3e remarque, quand Michelin s'arroge la liberté de définir ce qu'est un salaire décent pour une famille moyenne, il prend une liberté qui peut être toxique . La famille idéale se composerait de 4 personnes avec un père qui travaille, une mère qui reste à la maison s'occuper des deux enfants dans une maison où chacun aura sa chambre. On n’oublie pas évidemment la voiture, etc., etc. Michelin va même jusqu’à définir un « socle de protection sociale universel » avec une couverture santé des salariés et de la famille, un congé de maternité de 14 semaines et un congé de paternité de 4 semaines, le tout rémunéré à 100%. Sans oublier le versement d'un capital décès pour permettre à la famille de vivre, et une rente éducation pour les enfants.

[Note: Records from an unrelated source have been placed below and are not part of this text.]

(* ===== verification/SQLSink.v ===== *)
(** The relational sinks (internal/sink/mysql, postgres, oracle and sqlserver,
    connector.go): the statement each builds for an event, and [Write], which runs a batch
    of events in one transaction.

    The databases are a parameter: [SQLConn] is the part of database/sql the sinks call
    and [SQLLaws] what transactions promise.  The connectors are initialised here;
    SQLSinkSetup.v has their set-up. *)
From Stdlib Require Import ZArith Lia Ascii.
From Stdlib Require String.
From stdpp Require Import prelude countable gmap strings list fin_maps pretty.
From S2P Require Import Prelude Events Chunks.
Local Open Scope Z_scope.

(** ** Statements *)

(** The text of a query and its arguments. *)
Definition statement_call : Type := string * list value.

Record SinkConfig := mkSinkConfig {
  sk_InsertStrategy : string;
  sk_UseTransaction : bool;
  sk_DDLPolicy : string;
  sk_DefaultSchema : string;      (* not MySQL *)
  sk_UseCopy : bool               (* PostgreSQL *)
}.

Section Statements.
Context `{!GoRange string Field}.

(** [ColumnNames]: the keys of the map, in the order of its iteration. *)
Definition column_names (r : RowData) : list string := (go_range (default ∅ (rd_Fields r))).*1.

(** [field, _ := row.GetField(col)] and its value: the zero field when it is absent. *)
Definition field_value (r : RowData) (col : string) : value :=
  from_option f_Value VNil (RowData_GetField (Some r) col).

Definition row_args (r : RowData) (cols : list string) : list value := field_value r <$> cols.

(** How a dialect writes identifiers and the [i]-th parameter. *)
Record syntax := mkSyntax { ident : string → string; param : Z → string }.

Definition mysql_syntax : syntax := mkSyntax (quote_with bq bq) (λ _, "?").
Definition pg_syntax : syntax := mkSyntax (quote_with dq dq) (λ i, "$" +:+ pretty i).
Definition oracle_syntax : syntax := mkSyntax (quote_with dq dq) (λ i, ":" +:+ pretty i).
Definition sqlserver_syntax : syntax := mkSyntax (quote_with "[" "]") (λ i, "@p" +:+ pretty i).

(** [col = param], for columns numbered from [i]. *)
Fixpoint equalities (sx : syntax) (i : Z) (cols : list string) : list string :=
  match cols with
  | [] => []
  | c :: cols => (ident sx c +:+ " = " +:+ param sx i) :: equalities sx (i + 1) cols
  end.

Fixpoint placeholders (sx : syntax) (i : Z) (cols : list string) : list string :=
  match cols with
  | [] => []
  | _ :: cols => param sx i :: placeholders sx (i + 1) cols
  end.

(** The values of the key columns in the image before the change. *)
Fixpoint key_args (before : RowData) (keys : list string) : result (list value) :=
  match keys with
  | [] => Ok []
  | k :: keys =>
      match RowData_GetField (Some before) k with
      | None => Err (ErrNew ("primary key column " +:+ k +:+ " not found in before image"))
      | Some f => vs ← key_args before keys; Ok (f_Value f :: vs)
      end
  end.

Definition update_query (sx : syntax) (table : string) (cols keys : list string) : string :=
  "UPDATE " +:+ table +:+ " SET " +:+ join ", " (equalities sx 1 cols) +:+
  " WHERE " +:+ join " AND " (equalities sx (1 + zlen cols) keys).

Definition delete_query (sx : syntax) (table : string) (keys : list string) : string :=
  "DELETE FROM " +:+ table +:+ " WHERE " +:+ join " AND " (equalities sx 1 keys).

(** The statement of an update; [None] when there is nothing to set. *)
Definition build_update (sx : syntax) (table : string) (e : ChangeEvent) : result (option statement_call) :=
  match column_names (ev_After e) with
  | [] => Ok None
  | cols =>
      match GetKeyColumns (ev_Table e) with
      | [] => Err (ErrNew "no primary key columns for update")
      | keys =>
          vs ← key_args (ev_Before e) keys;
          Ok (Some (update_query sx table cols keys, row_args (ev_After e) cols ++ vs))
      end
  end.

Definition build_delete (sx : syntax) (table : string) (e : ChangeEvent) : result (option statement_call) :=
  match GetKeyColumns (ev_Table e) with
  | [] => Err (ErrNew "no primary key columns for delete")
  | keys =>
      vs ← key_args (ev_Before e) keys;
      Ok (Some (delete_query sx table keys, vs))
  end.

(** *** MySQL *)

Definition mysql_table (e : ChangeEvent) : string :=
  quote_with bq bq (ti_Database (ev_Table e)) +:+ "." +:+ quote_with bq bq (ti_Table (ev_Table e)).

Definition mysql_insert_query (strategy table : string) (columns : list string) : string :=
  let into := table +:+ " (`" +:+ join "`, `" columns +:+ "`) VALUES (" +:+
              join ", " (placeholders mysql_syntax 1 columns) +:+ ")" in
  if bool_decide (strategy = "replace") then "REPLACE INTO " +:+ into
  else if bool_decide (strategy = "upsert") then
    "INSERT INTO " +:+ into +:+ " ON DUPLICATE KEY UPDATE " +:+
    join ", " ((λ col, quote_with bq bq col +:+ " = VALUES(" +:+ quote_with bq bq col +:+ ")") <$> columns)
  else "INSERT INTO " +:+ into.

Definition mysql_insert (cfg : SinkConfig) (e : ChangeEvent) : result (option statement_call) :=
  match column_names (ev_After e) with
  | [] => Err (ErrNew "no columns to insert")
  | columns => Ok (Some (mysql_insert_query (sk_InsertStrategy cfg) (mysql_table e) columns,
                         row_args (ev_After e) columns))
  end.

(** *** PostgreSQL *)

Definition pg_getSchemaTable (cfg : SinkConfig) (e : ChangeEvent) : string :=
  let schema := if bool_decide (ti_Schema (ev_Table e) ≠ "") then ti_Schema (ev_Table e) else sk_DefaultSchema cfg in
  quote_with dq dq schema +:+ "." +:+ quote_with dq dq (ti_Table (ev_Table e)).

Definition insert_into (sx : syntax) (table : string) (columns : list string) : string :=
  "INSERT INTO " +:+ table +:+ " (" +:+ join ", " (ident sx <$> columns) +:+ ") VALUES (" +:+
  join ", " (placeholders sx 1 columns) +:+ ")".

Definition pg_insert_query (strategy table : string) (pk columns : list string) : string :=
  let plain := insert_into pg_syntax table columns in
  if bool_decide (strategy = "upsert") then
    match pk with
    | [] => plain
    | _ =>
        let target := plain +:+ " ON CONFLICT (" +:+ join ", " (quote_with dq dq <$> pk) +:+ ") DO " in
        match filter (λ col, col ∉ pk) columns with
        | [] => target +:+ "NOTHING"
        | rest => target +:+ "UPDATE SET " +:+
                  join ", " ((λ col, quote_with dq dq col +:+ " = EXCLUDED." +:+ quote_with dq dq col) <$> rest)
        end
    end
  else plain.

(** [executeInsert] and [executeCopyInsert] call each other; [stack] bounds the depth of
    the calls, beyond which the runtime aborts the program. *)
Fixpoint pg_insert (stack : nat) (cfg : SinkConfig) (e : ChangeEvent) : result (option statement_call) :=
  match stack with
  | O => Err (Panic "stack overflow")
  | S stack =>
      match column_names (ev_After e) with
      | [] => Err (ErrNew "no columns to insert")
      | columns =>
          if sk_UseCopy cfg && (10 <? zlen columns) then pg_insert stack cfg e
          else Ok (Some (pg_insert_query (sk_InsertStrategy cfg) (pg_getSchemaTable cfg e)
                           (ti_PrimaryKeyColumns (ev_Table e)) columns, row_args (ev_After e) columns))
      end
  end.

(** *** Oracle and SQL Server *)

Definition getSchemaTable (sx : syntax) (cfg : SinkConfig) (schema table : string) : string :=
  let schema := if bool_decide (schema = "") then sk_DefaultSchema cfg else schema in
  if bool_decide (schema ≠ "") then ident sx schema +:+ "." +:+ ident sx table else ident sx table.

Definition getSchemaTableFromEvent (sx : syntax) (cfg : SinkConfig) (e : ChangeEvent) : string :=
  getSchemaTable sx cfg (ti_Schema (ev_Table e)) (ti_Table (ev_Table e)).

Definition plain_insert (sx : syntax) (cfg : SinkConfig) (e : ChangeEvent) : result (option statement_call) :=
  match column_names (ev_After e) with
  | [] => Err (ErrNew "no columns to insert")
  | columns => Ok (Some (insert_into sx (getSchemaTableFromEvent sx cfg e) columns, row_args (ev_After e) columns))
  end.

Definition oracle_insert : SinkConfig → ChangeEvent → result (option statement_call) := plain_insert oracle_syntax.
Definition sqlserver_insert : SinkConfig → ChangeEvent → result (option statement_call) := plain_insert sqlserver_syntax.

(** *** Updates and deletes of each sink *)

Definition mysql_update (e : ChangeEvent) : result (option statement_call) :=
  build_update mysql_syntax (mysql_table e) e.
Definition mysql_delete (e : ChangeEvent) : result (option statement_call) :=
  build_delete mysql_syntax (mysql_table e) e.
Definition pg_update (cfg : SinkConfig) (e : ChangeEvent) : result (option statement_call) :=
  build_update pg_syntax (pg_getSchemaTable cfg e) e.
Definition pg_delete (cfg : SinkConfig) (e : ChangeEvent) : result (option statement_call) :=
  build_delete pg_syntax (pg_getSchemaTable cfg e) e.
Definition oracle_update (cfg : SinkConfig) (e : ChangeEvent) : result (option statement_call) :=
  build_update oracle_syntax (getSchemaTableFromEvent oracle_syntax cfg e) e.
Definition oracle_delete (cfg : SinkConfig) (e : ChangeEvent) : result (option statement_call) :=
  build_delete oracle_syntax (getSchemaTableFromEvent oracle_syntax cfg e) e.
Definition sqlserver_update (cfg : SinkConfig) (e : ChangeEvent) : result (option statement_call) :=
  build_update sqlserver_syntax (getSchemaTableFromEvent sqlserver_syntax cfg e) e.
Definition sqlserver_delete (cfg : SinkConfig) (e : ChangeEvent) : result (option statement_call) :=
  build_delete sqlserver_syntax (getSchemaTableFromEvent sqlserver_syntax cfg e) e.

(** *** The statement of a data event *)

(** The sinks; PostgreSQL with the depth of its stack. *)
Inductive SinkType := SinkMySQL | SinkPostgres (stack : nat) | SinkOracle | SinkSQLServer.

Definition insert_call (s : SinkType) (cfg : SinkConfig) (e : ChangeEvent) : result (option statement_call) :=
  match s with
  | SinkMySQL => mysql_insert cfg e
  | SinkPostgres stack => pg_insert stack cfg e
  | SinkOracle => oracle_insert cfg e
  | SinkSQLServer => sqlserver_insert cfg e
  end.

Definition update_call (s : SinkType) (cfg : SinkConfig) (e : ChangeEvent) : result (option statement_call) :=
  match s with
  | SinkMySQL => mysql_update e
  | SinkPostgres _ => pg_update cfg e
  | SinkOracle => oracle_update cfg e
  | SinkSQLServer => sqlserver_update cfg e
  end.

Definition delete_call (s : SinkType) (cfg : SinkConfig) (e : ChangeEvent) : result (option statement_call) :=
  match s with
  | SinkMySQL => mysql_delete e
  | SinkPostgres _ => pg_delete cfg e
  | SinkOracle => oracle_delete cfg e
  | SinkSQLServer => sqlserver_delete cfg e
  end.

(** What a data event makes the sink execute, with the text its error is wrapped in. *)
Definition build (s : SinkType) (cfg : SinkConfig) (e : ChangeEvent) : string * result (option statement_call) :=
  match ev_Type e with
  | EventTypeInsert => ("failed to execute insert", insert_call s cfg e)
  | EventTypeUpdate => ("failed to execute update", update_call s cfg e)
  | EventTypeDelete => ("failed to execute delete", delete_call s cfg e)
  | _ => ("", Ok None)
  end.
End Statements.

(** ** The connection *)

(** A transaction is a number; statements run in a transaction or by themselves. *)
Class SQLConn (D : Type) := {
  db_Begin : D → D * result nat;
  db_Exec : option nat → string → list value → D → D * result unit;
  db_Commit : nat → D → D * result unit;
  db_Rollback : nat → D → D
}.

(** What the sinks rely on, for one connection pool that nobody else writes through:
    [content] is what is committed, [view] what an open transaction sees, [sem] the effect
    of a statement.  [tx_safe] are the statements that do not end a transaction by
    themselves (DDL does, in MySQL and Oracle). *)
Class SQLLaws (D X : Type) `{!SQLConn D} := {
  content : D → X;
  view : D → nat → option X;
  sem : string → list value → X → option X;
  tx_safe : string → Prop;
  begin_law d d' r : db_Begin d = (d', r) →
    content d' = content d ∧
    match r with Ok t => view d' t = Some (content d) | Err _ => True end;
  exec_tx_law d d' t q args x r : tx_safe q → view d t = Some x → db_Exec (Some t) q args d = (d', r) →
    content d' = content d ∧
    match r with
    | Ok _ => ∃ x', sem q args x = Some x' ∧ view d' t = Some x'
    | Err _ => is_Some (view d' t)
    end;
  exec_db_law d d' q args r : db_Exec None q args d = (d', r) →
    match r with
    | Ok _ => sem q args (content d) = Some (content d')
    | Err _ => content d' = content d
    end;
  commit_law d d' t x r : view d t = Some x → db_Commit t d = (d', r) →
    view d' t = None ∧
    match r with Ok _ => content d' = x | Err _ => content d' = content d ∨ content d' = x end;
  rollback_law d t : content (db_Rollback t d) = content d ∧ view (db_Rollback t d) t = None
}.
(* ===== verification/PgOutput.v ===== *)
(** The PostgreSQL source: pgoutput messages become change events
    (internal/source/postgres/pgoutput_handler.go), and the part of connector.go that
    receives them and confirms positions to the server.

    The wire format is decoded by pglogrepl: its message types are the input.  The DDL
    parser is a parameter; history, store and event channel are the lists of what they
    were given. *)
From Stdlib Require Import ZArith Lia Ascii SpecFloat.
From Stdlib Require String Strings.Byte.
From stdpp Require Import prelude countable gmap strings list fin_maps pretty.
From S2P Require Import Prelude Events CacheLog SchemaHistory BinlogConsumer Chunks LogMiner SQLSink.
Local Open Scope Z_scope.

(** ** Messages (pglogrepl) *)

Record RelationColumn := mkRelationColumn {
  rc_Flags : Z;                 (* uint8: 1 marks a column of the replica identity key *)
  rc_Name : string;
  rc_DataType : Z               (* uint32: the OID of the type *)
}.

Record RelationMessage := mkRelationMessage {
  rm_RelationID : Z;
  rm_Namespace : string;
  rm_RelationName : string;
  rm_Columns : list RelationColumn
}.

Record TupleColumn := mkTupleColumn { tc_DataType : ascii; tc_Data : list Byte.byte }.
Notation TupleData := (list TupleColumn) (only parsing).

Definition TupleDataTypeNull : ascii := "n".
Definition TupleDataTypeToast : ascii := "u".
Definition TupleDataTypeText : ascii := "t".
Definition TupleDataTypeBinary : ascii := "b".

Inductive Message :=
  | BeginMessage (xid finalLSN : Z)
  | CommitMessage (commitLSN : Z) (commitTime : time)
  | RelationMsg (m : RelationMessage)
  | InsertMessage (id : Z) (tuple : TupleData)
  | UpdateMessage (id : Z) (old new : option TupleData)
  | DeleteMessage (id : Z) (old : option TupleData)
  | TruncateMessage (ids : list Z)
  | OtherMessage.

(** ** Values *)

Definition i16 (z : Z) : Z := (z + 2 ^ 15) mod 2 ^ 16 - 2 ^ 15.
Definition i32 (z : Z) : Z := (z + 2 ^ 31) mod 2 ^ 32 - 2 ^ 31.

(** [binary.BigEndian.Uint16], [Uint32] and [Uint64]: the first [n] bytes. *)
Definition big_endian (n : nat) (data : list Byte.byte) : Z :=
  foldl (λ acc b, 256 * acc + byte_to_Z b) 0 (take n data).

(** The code converts the number the bits spell, not the bits. *)
Definition float32FromBits (b : Z) : spec_float := binary_normalize 24 128 b 0 false.
Definition float64FromBits (b : Z) : spec_float := float64_of_int b.

Definition decodeBinaryValue (data : list Byte.byte) (dataType : Z) : value :=
  let raw := VBytes data in
  if dataType =? 16 then match data with b :: _ => VBool (negb (byte_to_Z b =? 0)) | [] => raw end
  else if dataType =? 21 then
    if (2 <=? length data)%nat then VOther "int16" (pretty (i16 (big_endian 2 data))) else raw
  else if dataType =? 23 then if (4 <=? length data)%nat then VInt32 (i32 (big_endian 4 data)) else raw
  else if dataType =? 20 then if (8 <=? length data)%nat then VInt64 (i64 (big_endian 8 data)) else raw
  else if dataType =? 700 then if (4 <=? length data)%nat then VFloat32 (float32FromBits (big_endian 4 data)) else raw
  else if dataType =? 701 then if (8 <=? length data)%nat then VFloat64 (float64FromBits (big_endian 8 data)) else raw
  else raw.

Definition postgres_types : list (Z * string) :=
  [(16, "bool"); (17, "bytea"); (18, "char"); (19, "name"); (20, "int8"); (21, "int2"); (22, "int2vector");
   (23, "int4"); (24, "regproc"); (25, "text"); (26, "oid"); (700, "float4"); (701, "float8"); (702, "abstime");
   (703, "reltime"); (704, "tinterval"); (790, "money"); (1042, "bpchar"); (1043, "varchar"); (1082, "date");
   (1083, "time"); (1114, "timestamp"); (1184, "timestamptz"); (1186, "interval"); (1700, "numeric");
   (2950, "uuid"); (3802, "jsonb"); (114, "json"); (142, "xml")].

Definition mapPostgresType (oid : Z) : string :=
  from_option (λ p, p.2.2) "unknown" (list_find (λ p, p.1 = oid) postgres_types).

(** The value of a tuple column; an unchanged TOAST value and any other kind is nil. *)
Definition tuple_value (c : RelationColumn) (t : TupleColumn) : value :=
  if bool_decide (tc_DataType t = TupleDataTypeText) then VString (String.string_of_list_byte (tc_Data t))
  else if bool_decide (tc_DataType t = TupleDataTypeBinary) then decodeBinaryValue (tc_Data t) (i32 (rc_DataType c))
  else VNil.

Fixpoint build_fields (cols : list RelationColumn) (tuple : TupleData) (m : gmap string Field) : gmap string Field :=
  match cols, tuple with
  | c :: cols, t :: tuple =>
      build_fields cols tuple
        (<[rc_Name c := mkField (rc_Name c) (tuple_value c t) (mapPostgresType (i32 (rc_DataType c))) false]> m)
  | _, _ => m
  end.

Definition buildRowData (relation : RelationMessage) (tuple : TupleData) : RowData :=
  mkRowData (Some (build_fields (rm_Columns relation) tuple ∅)).

(** ** Table definitions *)

Definition column_info (c : RelationColumn) : ColumnInfo :=
  mkColumnInfo (rc_Name c) (mapPostgresType (i32 (rc_DataType c))) (Z.land (rc_Flags c) 1 =? 0) 0 0.

Definition key_columns (cols : list RelationColumn) : list string :=
  rc_Name <$> filter (λ c, Z.land (rc_Flags c) 2 ≠ 0) cols.

Definition buildTableInfo (database : string) (r : RelationMessage) : TableInfo :=
  mkTableInfo database (rm_Namespace r) (rm_RelationName r) (key_columns (rm_Columns r)) []
    (column_info <$> rm_Columns r).

Definition column_same (a b : ColumnInfo) : bool :=
  bool_decide (ci_Name a = ci_Name b) && bool_decide (ci_Type a = ci_Type b) &&
  Bool.eqb (ci_Nullable a) (ci_Nullable b).

Definition tableSchemasEqual (a b : TableInfo) : bool :=
  (length (ti_Columns a) =? length (ti_Columns b))%nat &&
  (length (ti_PrimaryKeyColumns a) =? length (ti_PrimaryKeyColumns b))%nat &&
  forallb (λ p, column_same p.1 p.2) (zip (ti_Columns a) (ti_Columns b)) &&
  forallb (λ p, bool_decide (p.1 = p.2)) (zip (ti_PrimaryKeyColumns a) (ti_PrimaryKeyColumns b)).

(** ** The connector *)

Record PgConfig := mkPgConfig {
  pgc_Database : string;
  pgc_Schemas : list string;
  pgc_Tables : gmap string string
}.

(** How a select on the event channel ends. *)
Inductive send_outcome := Sent | ContextDone (e : goerror) | ConnectorStopped.

(** A history or a store that is written to: the calls with their answers, and how the next
    calls end (they succeed once the list is used up). *)
Record call_log (A : Type) := mkCallLog { cl_calls : list (A * result unit); cl_next : list (result unit) }.
Arguments mkCallLog {A}.
Arguments cl_calls {A}.
Arguments cl_next {A}.

Definition log_call {A} (x : A) (l : call_log A) : call_log A :=
  mkCallLog (cl_calls l ++ [(x, default (Ok tt) (head (cl_next l)))]) (tail (cl_next l)).

(** What the calls that succeeded have written. *)
Definition kept {A} (l : call_log A) : list A := (filter (λ c, is_ok c.2 = true) (cl_calls l)).*1.

(** Handler and connector; the optional parts are nil when [None]. *)
Record PgSource := mkPgSource {
  pg_ctxSet : bool;                                    (* handler.ctx is not nil *)
  pg_relations : gmap Z RelationMessage;
  pg_txInProgress : option (Z * Z);
  pg_position : option Position;
  pg_currentLSN : Z;
  pg_schemaCache : gmap string TableInfo;
  pg_tables : option Tables;
  pg_history : option (call_log SchemaHistoryRecord);  (* the calls of Record *)
  pg_store : option (call_log Position);               (* the calls of SaveCurrentPosition *)
  pg_selects : list send_outcome;                      (* how the next sends end *)
  pg_events : list ChangeEvent                         (* what was sent *)
}.

Section Handler.
Context (cfg : PgConfig) (ddlParser : option DDLParser) (format_ts : time → string) (now : time).

Definition with_relations r (s : PgSource) := mkPgSource (pg_ctxSet s) r (pg_txInProgress s) (pg_position s)
  (pg_currentLSN s) (pg_schemaCache s) (pg_tables s) (pg_history s) (pg_store s) (pg_selects s) (pg_events s).
Definition with_tx_in_progress t (s : PgSource) := mkPgSource (pg_ctxSet s) (pg_relations s) t (pg_position s)
  (pg_currentLSN s) (pg_schemaCache s) (pg_tables s) (pg_history s) (pg_store s) (pg_selects s) (pg_events s).
Definition with_position p (s : PgSource) := mkPgSource (pg_ctxSet s) (pg_relations s) (pg_txInProgress s) p
  (pg_currentLSN s) (pg_schemaCache s) (pg_tables s) (pg_history s) (pg_store s) (pg_selects s) (pg_events s).
Definition with_lsn l (s : PgSource) := mkPgSource (pg_ctxSet s) (pg_relations s) (pg_txInProgress s) (pg_position s)
  l (pg_schemaCache s) (pg_tables s) (pg_history s) (pg_store s) (pg_selects s) (pg_events s).
Definition with_schemaCache c (s : PgSource) := mkPgSource (pg_ctxSet s) (pg_relations s) (pg_txInProgress s)
  (pg_position s) (pg_currentLSN s) c (pg_tables s) (pg_history s) (pg_store s) (pg_selects s) (pg_events s).
Definition with_schema t h (s : PgSource) := mkPgSource (pg_ctxSet s) (pg_relations s) (pg_txInProgress s)
  (pg_position s) (pg_currentLSN s) (pg_schemaCache s) t h (pg_store s) (pg_selects s) (pg_events s).
Definition with_store st (s : PgSource) := mkPgSource (pg_ctxSet s) (pg_relations s) (pg_txInProgress s)
  (pg_position s) (pg_currentLSN s) (pg_schemaCache s) (pg_tables s) (pg_history s) st (pg_selects s) (pg_events s).
Definition with_channel q evs (s : PgSource) := mkPgSource (pg_ctxSet s) (pg_relations s) (pg_txInProgress s)
  (pg_position s) (pg_currentLSN s) (pg_schemaCache s) (pg_tables s) (pg_history s) (pg_store s) q evs.

Definition NewPGOutputHandler (s : PgSource) : PgSource :=
  mkPgSource false ∅ None (pg_position s) (pg_currentLSN s) (pg_schemaCache s) (pg_tables s) (pg_history s)
    (pg_store s) (pg_selects s) (pg_events s).

(** A position at an LSN. *)
Definition at_lsn (lsn : Z) (t : time) : Position := mkPosition "" 0 lsn 0 0 0 None "" "" t "" 0 0.

(** [SaveCurrentPosition] where there is a store; its error is logged. *)
Definition save_position (p : Position) (s : PgSource) : PgSource :=
  match pg_store s with Some l => with_store (Some (log_call p l)) s | None => s end.

(** The select of [sendEvent]: its cases are evaluated first, and the context is called. *)
Definition sendEvent (e : ChangeEvent) : ST PgSource unit := λ s,
  if negb (pg_ctxSet s) then (s, Err (Panic "nil pointer dereference"))
  else
    let q := pg_selects s in
    match head q with
    | Some (ContextDone err) => (with_channel (tail q) (pg_events s) s, Err err)
    | Some ConnectorStopped => (with_channel (tail q) (pg_events s) s, Err (ErrNew "connector stopped"))
    | Some Sent | None => (with_channel (tail q) (pg_events s ++ [e]) s, Ok tt)
    end.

Bon alors on a compris que le socle social était différent selon de cadre de vie ou le pays de résidence.

Sans caricaturer ou polémiquer, les dirigeants de Michelin rêvent finalement de restaurer une société soviétique où tout serait décidé et planifié… c’est évidemment inimaginable quand on sait que les facteurs de progrès sont surtout dans les mécanismes de l'économie de marché avec comme moteur la concurrence.

Le niveau de salaire dépend de la capacité de l'entreprise, de sa compétitivité, de ses prix, de ses innovations... et la fixation d'un salaire minimum, le SMIC, dépend des conditions macroéconomiques et des pressions sociales et inflationnistes. C’est un indicateur pour les salariés et pour les entreprises. On ne peut pas décemment obliger toutes les entreprises à pratiquer une politique salariale à l'image de celle annoncée par Michelin. Mais le plus grave c’est quand Michelin a la prétention ou l'arrogance de fixer le niveau de la décence en termes de niveau de vie : une famille de 4 personnes, etc., etc.

Les pays communistes ont essayé de planifier ainsi jusqu’à la vie privée, Fourier aussi au 19e siècle avec son utopie folle de proposer des phalanstères. On ne va pas imaginer que Michelin rêve de recréer des phalanstères à l'époque d'internet... mais on peut imaginer que certains y aient pensé.

La politique salariale de Michelin est formidablement intéressante pour ses salariés et en général, les entreprises qui se portent bien ont mis en place un management des relations humaines qui garantit la fidélité et l'engagement du personnel. C’est le facteur le plus important de leur succès. Mais en faire un outil de prosélytisme pour que le système tout entier s’inspire du modèle, il y a un pas qui serait plutôt contre-productif. Le système économique a surtout besoin de liberté pour renforcer ses performances économiques et de contre-pouvoirs pour protéger les conditions sociales.